Copy exactly the lines of the material below that run from the one containing "cache, regional model" through the one containing "a property of". Copy no other lines.

## INFORMATION SUPPLIED
──────
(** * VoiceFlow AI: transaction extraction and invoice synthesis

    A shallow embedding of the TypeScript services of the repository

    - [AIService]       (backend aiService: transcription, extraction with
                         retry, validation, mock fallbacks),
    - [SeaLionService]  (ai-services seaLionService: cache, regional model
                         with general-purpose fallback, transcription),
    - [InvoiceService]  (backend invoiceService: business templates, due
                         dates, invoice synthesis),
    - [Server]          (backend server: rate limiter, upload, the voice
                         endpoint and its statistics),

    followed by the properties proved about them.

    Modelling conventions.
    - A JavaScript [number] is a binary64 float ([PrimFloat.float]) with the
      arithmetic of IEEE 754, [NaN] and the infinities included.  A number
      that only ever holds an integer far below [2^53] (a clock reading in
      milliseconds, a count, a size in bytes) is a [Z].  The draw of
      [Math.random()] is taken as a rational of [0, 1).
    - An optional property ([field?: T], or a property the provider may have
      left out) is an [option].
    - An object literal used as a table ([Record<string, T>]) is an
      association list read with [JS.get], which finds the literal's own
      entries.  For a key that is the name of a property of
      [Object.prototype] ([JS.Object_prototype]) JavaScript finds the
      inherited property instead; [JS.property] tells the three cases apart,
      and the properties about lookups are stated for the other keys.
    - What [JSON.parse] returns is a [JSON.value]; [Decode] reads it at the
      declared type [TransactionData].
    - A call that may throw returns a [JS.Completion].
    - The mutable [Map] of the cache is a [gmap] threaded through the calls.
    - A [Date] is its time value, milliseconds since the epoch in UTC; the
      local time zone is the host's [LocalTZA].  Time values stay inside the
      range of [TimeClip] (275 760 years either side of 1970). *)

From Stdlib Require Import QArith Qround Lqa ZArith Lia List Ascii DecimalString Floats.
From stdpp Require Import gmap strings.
──────
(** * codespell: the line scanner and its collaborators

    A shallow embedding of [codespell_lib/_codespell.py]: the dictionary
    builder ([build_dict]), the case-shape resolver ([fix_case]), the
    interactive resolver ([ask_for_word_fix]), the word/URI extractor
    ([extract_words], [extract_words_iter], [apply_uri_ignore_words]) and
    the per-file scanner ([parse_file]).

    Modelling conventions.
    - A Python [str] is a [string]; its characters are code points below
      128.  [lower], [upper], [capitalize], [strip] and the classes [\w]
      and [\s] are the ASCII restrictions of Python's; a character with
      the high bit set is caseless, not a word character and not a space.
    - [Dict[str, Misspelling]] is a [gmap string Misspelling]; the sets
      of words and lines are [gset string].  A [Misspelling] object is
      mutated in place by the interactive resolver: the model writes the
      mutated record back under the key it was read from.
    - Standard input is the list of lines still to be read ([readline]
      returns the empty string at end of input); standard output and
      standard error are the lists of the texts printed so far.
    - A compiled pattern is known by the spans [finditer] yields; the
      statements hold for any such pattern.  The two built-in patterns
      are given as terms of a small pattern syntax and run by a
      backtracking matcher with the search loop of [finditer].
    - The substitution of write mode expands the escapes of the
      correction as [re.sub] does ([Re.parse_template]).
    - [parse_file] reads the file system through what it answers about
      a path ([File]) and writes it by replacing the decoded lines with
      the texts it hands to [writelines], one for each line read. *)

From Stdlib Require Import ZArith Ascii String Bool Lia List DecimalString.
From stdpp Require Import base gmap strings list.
──────
## ANSWER SECTION
    - [SeaLionService]  (ai-services seaLionService: cache, regional model
                         with general-purpose fallback, transcription),
    - [InvoiceService]  (backend invoiceService: business templates, due
                         dates, invoice synthesis),
    - [Server]          (backend server: rate limiter, upload, the voice
                         endpoint and its statistics),

    followed by the properties proved about them.

    Modelling conventions.
    - A JavaScript [number] is a binary64 float ([PrimFloat.float]) with the
      arithmetic of IEEE 754, [NaN] and the infinities included.  A number
      that only ever holds an integer far below [2^53] (a clock reading in
      milliseconds, a count, a size in bytes) is a [Z].  The draw of
      [Math.random()] is taken as a rational of [0, 1).
    - An optional property ([field?: T], or a property the provider may have
      left out) is an [option].
    - An object literal used as a table ([Record<string, T>]) is an
      association list read with [JS.get], which finds the literal's own
      entries.  For a key that is the name of a property of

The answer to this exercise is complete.